Real-time output from engines in IPython parallel?

2019-02-20 00:32发布

问题:

I am running a bunch of long-running tasks with IPython's great parallelization functionality.

How can I get real-time output from the ipengines' stdout in my IPython client?

E.g., I'm running dview.map_async(fun, lots_of_args) and fun prints to stdout. I would like to see the outputs as they are happening.

I know about AsyncResult.display_output(), but it's only available after all tasks have finished.

回答1:

You can see stdout in the meantime by accessing AsyncResult.stdout, which will return a list of strings, which are the stdout from each engine.

The simplest case being:

print ar.stdout

You can wrap this in a simple function that prints stdout while you wait for the AsyncResult to complete:

import sys
import time
from IPython.display import clear_output

def wait_watching_stdout(ar, dt=1, truncate=1000):
    while not ar.ready():
        stdouts = ar.stdout
        if not any(stdouts):
            continue
        # clear_output doesn't do much in terminal environments
        clear_output()
        print '-' * 30
        print "%.3fs elapsed" % ar.elapsed
        print ""
        for eid, stdout in zip(ar._targets, ar.stdout):
            if stdout:
                print "[ stdout %2i ]\n%s" % (eid, stdout[-truncate:])
        sys.stdout.flush()
        time.sleep(dt)

An example notebook illustrating this function.

Now, if you are using older IPython, you may see an artificial restriction on access of the stdout attribute ('Result not ready' errors). The information is available in the metadata, so you can still get at it while the task is not done:

rc.spin()
stdout = [ rc.metadata[msg_id]['stdout'] for msg_id in ar.msg_ids ]

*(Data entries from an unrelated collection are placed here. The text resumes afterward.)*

(** A breaker object exists for a target exactly when a failure has been
    recorded for it at some point (checks and resets never create one and
    nothing deletes one), and its [lastFailure] is then the clock of the most
    recent recorded failure, never the initial [null]. *)
Theorem breaker_created_by_first_failure :
  ∀ (ops : list op) (n : string),
    (is_Some (run initial ops !! n) ↔ is_Some (last_fail n ops))
    ∧ (∀ b, run initial ops !! n = Some b → lastFailure b = last_fail n ops).
Proof.
  intros ops n.
  destruct (run_last_fail n ops initial) as [Hl Hs].
  { unfold initial. rewrite lookup_empty. by intros [? ?]. }
  unfold initial in Hl at 2. rewrite lookup_empty in Hl. simpl in Hl.
  fold (last_fail n ops) in Hl.
  split.
  - split.
    + intros Hsome. rewrite <- Hl. by apply Hs.
    + rewrite <- Hl. destruct (run initial ops !! n); [eauto | by intros [? ?]].
  - intros b Hb. rewrite Hb in Hl. simpl in Hl. rewrite <- Hl.
    rewrite Hb in Hs. destruct (Hs (mk_is_Some _ _ eq_refl)) as [t Ht].
    simpl in Ht. done.
Qed.

(** While a target has fewer than three recorded failures since its last
    reset, the breaker never rejects a call to it, at any clock. *)
Theorem below_threshold_never_rejects :
  ∀ (ops : list op) (n : string) (now : Z),
    fails_since_reset n ops < failureThreshold →
    isCircuitOpen now n (run initial ops) = (false, run initial ops).
Proof.
  intros ops n now Hlt.
  rewrite <- fails_of_run_initial in Hlt.
  destruct (run initial ops !! n) as [b|] eqn:Hb.
  - apply (isCircuitOpen_closed now n _ b Hb).
    destruct (isOpen b) eqn:Ho; [|done].
    assert (Hwf : table_wf (run initial ops)) by (apply reachable_wf; by exists ops).
    destruct (Hwf n b Hb) as [_ H3]. specialize (H3 Ho).
    unfold fails_of in Hlt. rewrite Hb in Hlt. lia.
  - by apply isCircuitOpen_absent.
Qed.

Lemma below_threshold_never_rejects_witness :
  let ops := [OpFail 1 "item-service"; OpFail 2 "item-service"; OpFail 3 "item-service";
              OpReset "item-service"; OpFail 4 "item-service"; OpFail 5 "item-service"] in
  isCircuitOpen 6 "item-service" (run initial ops) = (false, run initial ops).
Proof.
  intros ops.
  apply (below_threshold_never_rejects ops "item-service" 6).
  vm_compute. reflexivity.
Defined.

(** * Further properties of the proxy dispatcher *)

Section ProxyMore.

Context (reg : gmap string ServiceRecord) (net : network).
Implicit Types (cb : gmap string breaker) (n : string).

(** Every attempt that gets past the breaker and fails records one
    failure at the clock read in the catch block. *)
Lemma proxyRequest_failed n base req t0 t1 cb :
  fst (isCircuitOpen t0 n cb) = false →
  attempt_fails reg net n base req →
  breakers (proxyRequest reg net n base req t0 t1 cb)
  = recordFailure t1 n (snd (isCircuitOpen t0 n cb)).
Proof.
  intros Hc Hf. unfold proxyRequest, attempt_fails in *.
  destruct (isCircuitOpen t0 n cb) as [o cb0]. simpl in *. subst o.
  destruct (discover reg n) as [service|]; [|done].
  destruct Hf as [resp ->]. unfold proxy_catch.
  destruct resp as [[st d]|]; [|done].
  by destruct (Js.get_prop d "message").
Qed.

Lemma proxyRequest_other n n' base req t0 t1 cb :
  n ≠ n' →
  breakers (proxyRequest reg net n base req t0 t1 cb) !! n' = cb !! n'.
Proof.
  intros Hne. unfold proxyRequest.
  pose proof (isCircuitOpen_other t0 n n' cb Hne) as Hi.
  destruct (isCircuitOpen t0 n cb) as [o cb0]. simpl in Hi.
  destruct o; [done|].
  assert (Hcatch : ∀ resp tr,
            breakers (proxy_catch t1 n resp tr cb0) !! n' = cb !! n').
  { intros resp tr. unfold proxy_catch.
    destruct resp as [[st d]|]; [destruct (Js.get_prop d "message")|];
      simpl; by rewrite recordFailure_other. }
  destruct (discover reg n) as [service|]; [|apply Hcatch].
  destruct (axios net _); [|apply Hcatch].
  simpl. by rewrite resetCircuitBreaker_other.
Qed.

End ProxyMore.

Lemma strip_prefix_app pat rest : Js.strip_prefix pat (pat +:+ rest) = Some rest.
Proof.
  induction pat as [|a pat IH]; simpl; [by destruct rest|].
  by rewrite Ascii.eqb_refl.
Qed.

Lemma replace_prefix pat rep rest : Js.replace pat rep (pat +:+ rest) = rep +:+ rest.
Proof.
  destruct (pat +:+ rest) eqn:He; simpl;
    rewrite <- He, strip_prefix_app; done.
Qed.

Lemma replace_absent pat rep s : Js.includes pat s = false → Js.replace pat rep s = s.
Proof.
  induction s as [|c s IH]; simpl.
  - by destruct (Js.strip_prefix pat "").
  - destruct (Js.strip_prefix pat (String c s)); [done|].
    intros H. by rewrite IH.
Qed.

(** A 2xx reply passes through unchanged and closes the breaker: the caller
    receives the target's status and body as they are, the target's failure
    counter is back at zero, and no later check rejects until new failures
    are recorded. *)
Theorem success_passes_through_and_resets :
  ∀ (reg : gmap string ServiceRecord) (net : network)
    (serviceName serviceBasePath : string) (req : incoming) (t0 t1 : Z)
    (cb : gmap string breaker) (service : ServiceRecord) (st : Z) (d : Js.value),
    fst (isCircuitOpen t0 serviceName cb) = false →
    discover reg serviceName = Some service →
    net (proxied_request service serviceBasePath req) = Some (st, d) →
    validateStatus st = true →
    let out := proxyRequest reg net serviceName serviceBasePath req t0 t1 cb in
    replied out = Some (Response st d)
    ∧ trace out = [EvDiscover serviceName;
                   EvHttp serviceName (proxied_request service serviceBasePath req)]
    ∧ fails_of (breakers out) serviceName = 0
    ∧ ∀ now, isCircuitOpen now serviceName (breakers out) = (false, breakers out).
Proof.
  intros reg net n base req t0 t1 cb service st d Hc Hd Hn Hv. simpl.
  unfold proxyRequest.
  destruct (isCircuitOpen t0 n cb) as [o cb0]. simpl in *. subst o.
  rewrite Hd. unfold axios. rewrite Hn, Hv. simpl.
  split; [done|]. split; [done|].
  unfold fails_of, resetCircuitBreaker.
  destruct (cb0 !! n) as [b|] eqn:Hb.
  - rewrite lookup_insert_eq. split; [done|]. intros now.
    eapply isCircuitOpen_closed; [apply lookup_insert_eq | done].
  - rewrite Hb. split; [done|]. intros now. by apply isCircuitOpen_absent.
Qed.

Lemma success_passes_through_and_resets_witness :
  let req := Sample.get "/api/lists?limit=5" (Some "Bearer abc") in
  let cb := run initial [OpFail 1 "list-service"; OpFail 2 "list-service"] in
  let out := proxyRequest Sample.registry Sample.net_items_down "list-service" "/lists"
               req 10 11 cb in
  replied out = Some (Response 200 (Sample.envelope Sample.lists))
  ∧ trace out
    = [EvDiscover "list-service";
       EvHttp "list-service"
         (proxied_request (Sample.record "http://127.0.0.1:3002") "/lists" req)]
  ∧ fails_of (breakers out) "list-service" = 0
  ∧ ∀ now, isCircuitOpen now "list-service" (breakers out) = (false, breakers out).
Proof.
  intros req cb.
  apply (success_passes_through_and_resets Sample.registry Sample.net_items_down
           "list-service" "/lists" req 10 11 cb
           (Sample.record "http://127.0.0.1:3002") 200 (Sample.envelope Sample.lists));
    vm_compute; reflexivity.
Defined.

(** Bulkhead: a proxied request to one target, whatever its outcome,
    leaves the breaker of every other target as it was. *)
Theorem proxy_touches_only_its_target :
  ∀ (reg : gmap string ServiceRecord) (net : network)
    (serviceName other serviceBasePath : string) (req : incoming) (t0 t1 : Z)
    (cb : gmap string breaker),
    serviceName ≠ other →
    breakers (proxyRequest reg net serviceName serviceBasePath req t0 t1 cb) !! other
    = cb !! other.
Proof. intros. by apply proxyRequest_other. Qed.

Lemma proxy_touches_only_its_target_witness :
  breakers (proxyRequest Sample.registry Sample.net_down "list-service" "/lists"
              (Sample.get "/api/lists" None) 40 41 Sample.item_breaker_open)
    !! "item-service"
  = Sample.item_breaker_open !! "item-service".
Proof.
  apply (proxy_touches_only_its_target Sample.registry Sample.net_down
           "list-service" "item-service" "/lists" (Sample.get "/api/lists" None)
           40 41 Sample.item_breaker_open).
  discriminate.
Defined.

Which is essentially the same thing that the ar.stdout attribute access does.



回答2:

just in case somebody is still struggling with getting ordinary print-outputs of the individual kernels:

I adapted minrk's answer such that i get the output of each kernel as if it would have been a local one by constantly checking if the stdout of each kernel changes while the program is running.

asdf = dview.map_async(function, arguments)

# initialize a stdout0 array for comparison
stdout0 = asdf.stdout

while not asdf.ready():
    # check if stdout changed for any kernel
    if asdf.stdout != stdout0:
        for i in range(0,len(asdf.stdout)):
            if asdf.stdout[i] != stdout0[i]:
                # print only new stdout's without previous message and remove '\n' at the end
                print('kernel ' + str(i) + ': ' + asdf.stdout[i][len(stdout0[i]):-1])

                # set stdout0 to last output for new comparison
                stdout0 =  asdf.stdout
    else:
        continue


asdf.get()

outputs will then be something like:

kernel0: message 1 from kernel 0
kernel1: message 1 from kernel 1
kernel0: message 2 from kernel 0
kernel0: message 3 from kernel 0
kernel1: message 2 from kernel 0
...